Exercise requirements: When the line containing "Definition MAX_BATCH : Z := 1024." is found in the data below, copy it and each line after it through the line containing "Definition is_get (r", exactly and with no others.

Records to process:
(* ===== verification/Types.v ===== *)
(** * The server's data ([crates/server/src/types.rs], [args.rs] and the
    constants and messages of [main.rs])

    A request's reply channel is represented by the number of the connection
    that owns its receiving end. *)

From S2P Require Import Prelude Wire.
Local Open Scope Z_scope.

Module args.

Inductive Mode :=
| NoFsync
| Sync
| Async.

#[export] Instance Mode_eq_dec : EqDecision Mode.
Proof. solve_decision. Defined.

(** The parsed command line and its defaults. *)
Record Args := mk_args { port : Z; mode : Mode; dir : bytes }.
Definition default_args : Args := mk_args 9000 NoFsync (bstr "./pocdata").

End args.

Module types.

Record Request := mk_request {
  data : bytes;                     (* wire body: [op][klen:u32][key][val] *)
  reply : N;
  resp : option wire.Resp;
}.

Definition set_resp (r : Request) (x : option wire.Resp) : Request :=
  mk_request (data r) (reply r) x.

Definition op (r : Request) : outcome wire.Operation :=
  o ← wire.op (data r); Done (wire.operation_from o).
Definition op_u8 (r : Request) : outcome Init.Byte.byte := wire.op (data r).
Definition key (r : Request) : outcome bytes := wire.key (data r).
Definition split_kv (r : Request) : outcome (bytes * bytes) := wire.split_kv (data r).
Definition is_read_only (r : Request) : outcome bool :=
  o ← op r; Done (bool_decide (o = wire.Get)).

(** Batch struct that circulates in a fixed ring pool.  The batch owns the LSNs
    of the half-open interval (lsn_low, lsn_hi]. *)
Record Batch := mk_batch {
  items : list Request;
  out : bytes;                      (* wal redo buffer *)
  lsn_low : Z;
  lsn_hi : Z;
}.

Definition with_capacity (items_cap out_cap : Z) : Batch := mk_batch [] [] 0 0.
Definition recycle (b : Batch) : Batch := mk_batch [] [] 0 0.
Definition has_wal_work (b : Batch) : bool := lsn_low b <? lsn_hi b.

Definition set_items (b : Batch) (l : list Request) : Batch :=
  mk_batch l (out b) (lsn_low b) (lsn_hi b).

(** *** Constants and messages of [main.rs] *)

Definition SNAPSHOT_EVERY_LSN : Z := 2000000.
Definition SNAPSHOT_MIN_LSN_GAP : Z := 500000.
Definition RING_DEPTH : Z := 128.
Definition MAX_BATCH : Z := 1024.
Definition N_BUFFERS : nat := 32.
Definition OUT_CAP : Z := 256 * 1024.
Definition REQ_BOUND : Z := 65536.
Definition RESP_BOUND : Z := 8192.

Inductive WalMsg :=
| Write (b : Batch)
| Rotate (boundary_lsn : Z)
| Retire (boundary_lsn : Z).

(** The buffers [main] puts into the pool. *)
Definition buffers_pool : list Batch := replicate N_BUFFERS (with_capacity MAX_BATCH OUT_CAP).

(** ** What stage 1 guarantees about a request's body, and what stage 2 needs *)

(** The opcode of a non-empty body. *)
Definition opc (r : Request) : wire.Operation :=
  match data r with b :: _ => wire.operation_from b | [] => wire.Get end.

(** A request the pipeline can process: non-empty, and with a complete key when
    the operation has one. *)
Definition req_ok (r : Request) : bool :=
  match data r with
  | [] => false
  | b :: _ =>
      match wire.operation_from b with
      | wire.Unknown _ => true
      | _ => wire.body_ok (data r)
      end
  end.

Definition is_get (r : Request) : bool := bool_decide (opc r = wire.Get).
Definition is_put (r : Request) : bool := bool_decide (opc r = wire.Put).

Lemma op_Done r : data r <> [] -> op r = Done (opc r).
Proof. unfold op, opc, wire.op. destruct (data r); [done|reflexivity]. Qed.

Lemma req_ok_nonempty r : req_ok r = true -> data r <> [].
Proof. unfold req_ok. by destruct (data r). Qed.

Lemma op_ok r : req_ok r = true -> op r = Done (opc r).
Proof. intros H. apply op_Done. by apply req_ok_nonempty. Qed.

Lemma is_read_only_ok r : data r <> [] -> is_read_only r = Done (is_get r).
Proof. intros H. unfold is_read_only. by rewrite op_Done. Qed.

Lemma req_ok_body r : req_ok r = true -> opc r = wire.Get \/ opc r = wire.Put -> wire.body_ok (data r) = true.
Proof.
  unfold req_ok, opc. destruct (data r) as [|b d]; [done|].
  destruct (wire.operation_from b); [done|done|intros _ [?|?]; discriminate].
Qed.

(** The key and value of a well-formed GET or PUT. *)
Definition kv_of (r : Request) : bytes * bytes :=
  match wire.split_kv (data r) with Done kv => kv | _ => ([], []) end.

Lemma split_kv_req r :
  req_ok r = true -> opc r = wire.Get \/ opc r = wire.Put ->
  split_kv r = Done (kv_of r) /\ key r = Done (kv_of r).1.
Proof.
  intros Hr Ho. destruct (wire.split_kv_ok _ (req_ok_body r Hr Ho)) as (k & v & H1 & H2).
  unfold split_kv, key, kv_of. by rewrite H1, H2.
Qed.

(** The PUTs among some requests. *)
Definition put_reqs (l : list Request) : list Request := filter (fun r => is_put r = true) l.

Lemma put_reqs_app l1 l2 : put_reqs (l1 ++ l2) = put_reqs l1 ++ put_reqs l2.
Proof. apply filter_app. Qed.
Lemma put_reqs_cons r l : put_reqs (r :: l) = (if is_put r then [r] else []) ++ put_reqs l.
Proof. unfold put_reqs. rewrite filter_cons. by destruct (is_put r). Qed.

Lemma set_resp_data r x : data (set_resp r x) = data r.
Proof. done. Qed.
Lemma req_ok_set_resp r x : req_ok (set_resp r x) = req_ok r.
Proof. done. Qed.
Lemma opc_set_resp r x : opc (set_resp r x) = opc r.
Proof. done. Qed.

End types.

#[export] Existing Instance args.Mode_eq_dec.
Lemma release_list_ok bs st :
  Forall batch_ok bs ->
  fold_outcome release_one st bs = Done (emit st (bs ≫= release_events (ack st))).
Proof.
  intros Hb. revert st. induction Hb as [|b bs Hb Hbs IH]; intros st; cbn [fold_outcome].
  - destruct st. unfold emit. simpl. by rewrite app_nil_r.
  - unfold release_one. destruct (advance_Durable (ack st) b Hb) as (sent & b' & E & Es & _).
    rewrite E. ostep. rewrite IH. unfold emit. simpl. rewrite <- app_assoc. by rewrite <- Es.
Qed.

Lemma release_awaiting_ok st :
  Forall batch_ok (awaiting_fsync st) ->
  release_awaiting st = Done (emit (set_awaiting st []) (awaiting_fsync st ≫= release_events (ack st))).
Proof. intros Hb. unfold release_awaiting. by rewrite release_list_ok. Qed.

Lemma sent_of_release a bs : Forall batch_ok bs -> sent_of (bs ≫= release_events a) ≡ₚ bs ≫= unsent.
Proof.
  induction 1 as [|b bs Hb Hbs IH]; [done|]. rewrite !bind_cons, sent_of_app. f_equiv; [|done].
  destruct (advance_Durable a b Hb) as (sent & b' & _ & -> & Ep). simpl. by rewrite app_nil_r, Ep.
Qed.

Lemma recycled_of_release a bs :
  recycled_of (bs ≫= release_events a) = replicate (length bs) empty_batch.
Proof. induction bs as [|b bs IH]; [done|]. rewrite bind_cons, recycled_of_app, IH. done. Qed.

Lemma Forall_replicate_eq {A} n (x : A) : Forall (fun y => y = x) (replicate n x).
Proof. by apply Forall_replicate. Qed.

(** Releasing keeps the books, whatever else is held. *)
Lemma release_conserves st :
  engine_wf st ->
  let st' := emit (set_awaiting st []) (awaiting_fsync st ≫= release_events (ack st)) in
  engine_wf st' /\ conserves [] st st'.
Proof.
  intros [Hp Hi Ha Hr]. simpl. split; [split; simpl; [done..|constructor|]|].
  - rewrite recycled_of_app, recycled_of_release. apply Forall_app. split; [done|].
    apply Forall_replicate_eq.
  - split.
    + unfold held. simpl. rewrite recycled_of_app, recycled_of_release.
      change (inflight_ops (emit _ _)) with (inflight_ops st). len_lia.
    + unfold owed, held. simpl. change (inflight_ops (emit _ _)) with (inflight_ops st).
      rewrite sent_of_app, (sent_of_release _ _ Ha), !bind_app, !app_nil_r.
      rewrite <- !app_assoc. do 2 f_equiv. by rewrite Permutation_app_comm.
Qed.

Lemma inflight_insert st k w :
  slab_view (inflight st) !! k = None ->
  (snd <$> map_to_list (<[k := w]> (slab_view (inflight st)))) ≡ₚ w :: inflight_ops st.
Proof. intros Hk. by rewrite map_to_list_insert. Qed.

Lemma inflight_delete st k w :
  slab_view (inflight st) !! k = Some w ->
  inflight_ops st ≡ₚ w :: (snd <$> map_to_list (delete k (slab_view (inflight st)))).
Proof. intros Hk. unfold inflight_ops. by rewrite <- (map_to_list_delete _ _ _ Hk). Qed.

Lemma held_remove st k w l :
  slab_view (inflight st) !! k = Some w -> slab_view l = delete k (slab_view (inflight st)) ->
  held st ≡ₚ batches_of w ++ held (set_inflight st l).
Proof.
  intros Hk Hl. unfold held, inflight_ops at 2. simpl. rewrite Hl, !bind_app, (inflight_delete st k w Hk).
  rewrite bind_cons, <- !app_assoc, !app_assoc. do 2 f_equiv. by rewrite Permutation_app_comm.
Qed.

(** A completion the engine can process: of an operation in flight, with a
    result the kernel may give and that is not a fatal error. *)
Definition cqe_ok st (c : Cqe) : Prop :=
  exists w, slab_view (inflight st) !! cq_user_data c = Some w /\
    (forall e, complete w (cq_result c) <> VFatal e) /\
    (forall o, w = WriteWork o -> cq_result c <= len (out (io_work.data o)) - done o).

(** The engine after one completion. *)
Inductive reaped st (c : Cqe) st' : Prop :=
| reaped_write o l sent b' :
    slab_view (inflight st) !! cq_user_data c = Some (WriteWork o) ->
    0 <= cq_result c -> done o + cq_result c = len (out (io_work.data o)) ->
    slab_view l = delete (cq_user_data c) (slab_view (inflight st)) ->
    sent = released (ack st) Written (items (io_work.data o)) ->
    advance (ack st) (io_work.data o) Written = Done (sent, b') ->
    st' = (if is_settled (ack st) b'
           then emit (set_inflight st l) [Advanced (io_work.data o) Written sent; Recycled empty_batch]
           else set_awaiting (emit (set_inflight st l) [Advanced (io_work.data o) Written sent])
                  (awaiting_fsync st ++ [b'])) ->
    reaped st c st'
| reaped_retry o o' l :
    slab_view (inflight st) !! cq_user_data c = Some (WriteWork o) ->
    o' = mk_write (io_work.data o) (io_work.offset o) (done o + Z.max 0 (cq_result c)) ->
    (0 <= cq_result c -> done o' < len (out (io_work.data o))) ->
    (cq_result c < 0 -> cq_result c = - EINTR \/ cq_result c = - EAGAIN) ->
    slab_view l = delete (cq_user_data c) (slab_view (inflight st)) ->
    st' = set_pending (set_planner (set_inflight st l)
            (on_write_queued (planner st) (len (out (io_work.data o)) - done o')))
            (WriteWork o' :: pending st) ->
    reaped st c st'
| reaped_fsync t l :
    slab_view (inflight st) !! cq_user_data c = Some (FsyncWork t) -> 0 <= cq_result c ->
    slab_view l = delete (cq_user_data c) (slab_view (inflight st)) ->
    st' = set_planner (emit (set_awaiting (set_inflight st l) [])
            (awaiting_fsync st ≫= release_events (ack st))) (on_fsync_completed (planner st)) ->
    reaped st c st'
| reaped_remove p l :
    slab_view (inflight st) !! cq_user_data c = Some (RemoveWork p) ->
    slab_view l = delete (cq_user_data c) (slab_view (inflight st)) ->
    st' = set_inflight st l ->
    reaped st c st'.

Lemma sub64_remainder o : write_ok o -> sub64 (len (out (io_work.data o))) (done o) = len (out (io_work.data o)) - done o.
Proof. intros [Hd Ho He]. apply sub64_small. unfold u64 in *. lia. Qed.

Lemma reap_one_ok st c :
  engine_wf st -> cqe_ok st c -> exists st', reap_one st c = Done st' /\ reaped st c st'.
Proof.
  intros [Hp Hi Ha Hr] (w & Hw & Hf & Hb). unfold reap_one.
  destruct (slab_remove_Some _ _ _ Hw) as (l & -> & Hl). ostep.
  pose proof (map_Forall_lookup_1 _ _ _ _ Hi Hw) as Hok. simpl in Hok.
  destruct w as [o|t|p].
  - destruct Hok as [Ho Hbo]. specialize (Hb o eq_refl).
    destruct (complete_write_cases o (cq_result c) Ho Hb) as [(E & Ht)|[(E & _)|[(H1 & H2 & E)|(H1 & H2 & E)]]];
      rewrite E.
    + eexists. split; [done|]. rewrite sub64_remainder by done.
      eapply (reaped_retry st c _ o o l); [done| |unfold EINTR, EAGAIN in Ht; lia|done|done|done].
      replace (Z.max 0 (cq_result c)) with 0 by (unfold EINTR, EAGAIN in Ht; lia).
      rewrite Z.add_0_r. by destruct o.
    + by apply Hf in E.
    + eexists. split; [done|]. rewrite sub64_remainder.
      * eapply (reaped_retry st c _ o (mk_write (io_work.data o) (io_work.offset o) (done o + cq_result c)) l);
          [done| |done|lia|done|done]. f_equal. lia.
      * destruct Ho. split; simpl; [lia|done..].
    + destruct (advance_unsent (ack st) (io_work.data o) Written Hbo) as (sent & b' & Ea & Hb' & _ & _ & _ & Es & _).
      simpl ack. rewrite Ea. ostep. eexists. split; [|by eapply (reaped_write st c _ o l sent b')].
      destruct (is_settled (ack st) b'); [|done]. unfold emit. simpl. by rewrite <- app_assoc.
  - specialize (Hf (- cq_result c)). cbn [complete] in *.
    destruct (cq_result c <? 0) eqn:En; [done|]. apply Z.ltb_ge in En.
    rewrite release_awaiting_ok by done. ostep. eexists. split; [done|]. by eapply (reaped_fsync st c _ t l).
  - simpl. eexists. split; [done|]. by eapply (reaped_remove st c _ p l).
Qed.

Lemma emit_conserves st b sent b' :
  batch_ok b -> advance (ack st) b Written = Done (sent, b') ->
  batch_ok b' /\ sent ++ unsent b' ≡ₚ unsent b.
Proof.
  intros Hb E. destruct (advance_unsent (ack st) b Written Hb) as (s & b'' & E' & H1 & _ & _ & _ & _ & H2).
  rewrite E in E'. by injection E' as <- <-.
Qed.

(** The books are kept when a batch leaves [held], is advanced, and is recycled
    or held again. *)
Lemma conserves_held st st' b sent rest more :
  held st ≡ₚ b :: rest -> held st' ≡ₚ more ++ rest ->
  sent ++ (more ≫= unsent) ≡ₚ unsent b ->
  sent_of (trace st') = sent_of (trace st) ++ sent ->
  (length (recycled_of (trace st')) + length more = length (recycled_of (trace st)) + 1)%nat ->
  conserves [] st st'.
Proof.
  intros H1 H2 H3 H4 H5. split.
  - rewrite H1, H2. simpl. len_lia.
  - unfold owed. rewrite H1, H2, H4, bind_app, bind_cons, <- H3. simpl. rewrite app_nil_r.
    solve_Permutation.
Qed.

Solution to the exercise:
Definition MAX_BATCH : Z := 1024.
Definition N_BUFFERS : nat := 32.
Definition OUT_CAP : Z := 256 * 1024.
Definition REQ_BOUND : Z := 65536.
Definition RESP_BOUND : Z := 8192.

Inductive WalMsg :=
| Write (b : Batch)
| Rotate (boundary_lsn : Z)
| Retire (boundary_lsn : Z).

(** The buffers [main] puts into the pool. *)
Definition buffers_pool : list Batch := replicate N_BUFFERS (with_capacity MAX_BATCH OUT_CAP).

(** ** What stage 1 guarantees about a request's body, and what stage 2 needs *)

(** The opcode of a non-empty body. *)
Definition opc (r : Request) : wire.Operation :=
  match data r with b :: _ => wire.operation_from b | [] => wire.Get end.

(** A request the pipeline can process: non-empty, and with a complete key when
    the operation has one. *)
Definition req_ok (r : Request) : bool :=
  match data r with
  | [] => false
  | b :: _ =>
      match wire.operation_from b with
      | wire.Unknown _ => true
      | _ => wire.body_ok (data r)
      end
  end.

Definition is_get (r : Request) : bool := bool_decide (opc r = wire.Get).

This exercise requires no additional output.